*** SUPPLIED DATA

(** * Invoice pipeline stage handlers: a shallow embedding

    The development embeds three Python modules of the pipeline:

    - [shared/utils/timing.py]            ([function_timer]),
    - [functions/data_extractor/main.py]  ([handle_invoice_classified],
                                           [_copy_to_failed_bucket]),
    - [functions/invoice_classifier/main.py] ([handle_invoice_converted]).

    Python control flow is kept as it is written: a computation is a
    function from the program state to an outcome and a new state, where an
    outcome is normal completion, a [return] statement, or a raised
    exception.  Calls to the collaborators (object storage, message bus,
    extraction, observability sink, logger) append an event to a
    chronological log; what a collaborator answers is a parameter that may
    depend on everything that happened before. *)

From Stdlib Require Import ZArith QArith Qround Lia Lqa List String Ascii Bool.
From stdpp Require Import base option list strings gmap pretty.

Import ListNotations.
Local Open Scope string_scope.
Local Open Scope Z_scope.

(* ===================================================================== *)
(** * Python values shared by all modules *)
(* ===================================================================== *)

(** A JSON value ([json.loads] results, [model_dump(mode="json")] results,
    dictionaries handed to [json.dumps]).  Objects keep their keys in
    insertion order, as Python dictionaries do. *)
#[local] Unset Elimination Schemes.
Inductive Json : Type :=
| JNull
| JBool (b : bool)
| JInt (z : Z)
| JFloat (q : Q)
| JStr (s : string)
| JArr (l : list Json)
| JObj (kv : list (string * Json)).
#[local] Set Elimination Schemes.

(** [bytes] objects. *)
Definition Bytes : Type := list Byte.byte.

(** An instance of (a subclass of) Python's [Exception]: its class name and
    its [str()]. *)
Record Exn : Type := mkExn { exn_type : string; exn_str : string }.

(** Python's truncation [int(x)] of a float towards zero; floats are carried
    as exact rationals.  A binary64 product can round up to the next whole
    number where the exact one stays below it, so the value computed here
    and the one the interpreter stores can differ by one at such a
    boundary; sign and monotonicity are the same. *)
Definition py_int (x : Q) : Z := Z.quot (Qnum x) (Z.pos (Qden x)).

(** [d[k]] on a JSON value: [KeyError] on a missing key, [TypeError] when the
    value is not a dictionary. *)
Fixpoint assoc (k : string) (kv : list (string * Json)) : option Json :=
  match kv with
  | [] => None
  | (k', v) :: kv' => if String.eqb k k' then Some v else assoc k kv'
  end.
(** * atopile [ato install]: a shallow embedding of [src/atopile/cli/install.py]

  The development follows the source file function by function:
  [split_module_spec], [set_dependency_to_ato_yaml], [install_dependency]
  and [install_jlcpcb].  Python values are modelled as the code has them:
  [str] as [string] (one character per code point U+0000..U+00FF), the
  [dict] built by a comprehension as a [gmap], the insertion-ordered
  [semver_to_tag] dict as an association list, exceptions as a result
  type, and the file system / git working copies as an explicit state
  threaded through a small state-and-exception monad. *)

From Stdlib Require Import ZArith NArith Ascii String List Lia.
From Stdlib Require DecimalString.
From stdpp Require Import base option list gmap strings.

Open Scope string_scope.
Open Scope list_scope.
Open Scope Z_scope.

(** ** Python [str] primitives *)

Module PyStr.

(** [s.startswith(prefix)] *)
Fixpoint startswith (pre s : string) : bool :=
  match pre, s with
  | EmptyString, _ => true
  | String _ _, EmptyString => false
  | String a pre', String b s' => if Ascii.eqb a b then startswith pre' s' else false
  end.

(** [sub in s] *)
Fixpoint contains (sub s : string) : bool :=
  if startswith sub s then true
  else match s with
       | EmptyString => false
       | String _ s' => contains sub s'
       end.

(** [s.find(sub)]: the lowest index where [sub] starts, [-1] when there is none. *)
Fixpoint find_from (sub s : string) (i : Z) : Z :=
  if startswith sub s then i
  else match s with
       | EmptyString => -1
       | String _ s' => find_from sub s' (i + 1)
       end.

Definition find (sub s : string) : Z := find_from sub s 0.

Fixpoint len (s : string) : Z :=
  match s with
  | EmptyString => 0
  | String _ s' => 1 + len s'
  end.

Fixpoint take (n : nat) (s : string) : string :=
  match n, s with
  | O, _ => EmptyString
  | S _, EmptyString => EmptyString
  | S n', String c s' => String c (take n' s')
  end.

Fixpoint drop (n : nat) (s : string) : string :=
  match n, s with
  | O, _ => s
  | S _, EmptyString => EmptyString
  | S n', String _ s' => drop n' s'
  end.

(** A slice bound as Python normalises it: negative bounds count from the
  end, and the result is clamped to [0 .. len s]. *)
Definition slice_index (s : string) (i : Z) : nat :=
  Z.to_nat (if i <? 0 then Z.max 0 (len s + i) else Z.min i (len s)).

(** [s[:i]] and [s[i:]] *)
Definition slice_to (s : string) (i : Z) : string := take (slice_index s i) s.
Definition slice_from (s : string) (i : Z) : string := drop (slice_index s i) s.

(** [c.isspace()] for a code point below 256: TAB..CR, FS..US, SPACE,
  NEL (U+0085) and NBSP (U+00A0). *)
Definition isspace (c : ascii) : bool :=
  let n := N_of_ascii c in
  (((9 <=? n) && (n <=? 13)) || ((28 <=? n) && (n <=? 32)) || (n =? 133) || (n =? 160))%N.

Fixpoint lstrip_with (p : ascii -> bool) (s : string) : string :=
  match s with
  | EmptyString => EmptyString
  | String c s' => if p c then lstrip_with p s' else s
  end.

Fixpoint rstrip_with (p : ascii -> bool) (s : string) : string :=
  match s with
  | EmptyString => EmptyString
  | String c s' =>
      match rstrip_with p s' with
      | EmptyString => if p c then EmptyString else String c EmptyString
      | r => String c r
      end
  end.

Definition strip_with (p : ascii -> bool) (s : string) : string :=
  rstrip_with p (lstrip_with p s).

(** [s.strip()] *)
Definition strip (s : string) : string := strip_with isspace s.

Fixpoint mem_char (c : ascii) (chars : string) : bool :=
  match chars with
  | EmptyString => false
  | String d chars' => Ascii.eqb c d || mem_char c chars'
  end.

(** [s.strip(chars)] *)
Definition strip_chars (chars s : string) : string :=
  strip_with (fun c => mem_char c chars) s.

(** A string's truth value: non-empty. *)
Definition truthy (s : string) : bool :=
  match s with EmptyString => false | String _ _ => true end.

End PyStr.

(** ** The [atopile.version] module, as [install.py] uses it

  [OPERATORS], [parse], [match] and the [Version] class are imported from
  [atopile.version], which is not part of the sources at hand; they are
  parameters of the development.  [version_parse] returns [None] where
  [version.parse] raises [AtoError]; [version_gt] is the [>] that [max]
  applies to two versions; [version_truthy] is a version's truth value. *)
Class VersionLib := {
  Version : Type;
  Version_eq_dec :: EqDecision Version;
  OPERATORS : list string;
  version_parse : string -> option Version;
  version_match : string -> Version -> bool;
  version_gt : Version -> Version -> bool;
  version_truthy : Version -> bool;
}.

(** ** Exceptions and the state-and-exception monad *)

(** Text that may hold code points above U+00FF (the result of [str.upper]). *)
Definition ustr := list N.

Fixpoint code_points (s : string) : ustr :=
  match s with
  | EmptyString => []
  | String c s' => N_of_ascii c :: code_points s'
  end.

******

WORK REQUEST: Lines with "below": find them in the data and copy each one.

WRITTEN ANSWER:
    number where the exact one stays below it, so the value computed here
(** [c.isspace()] for a code point below 256: TAB..CR, FS..US, SPACE,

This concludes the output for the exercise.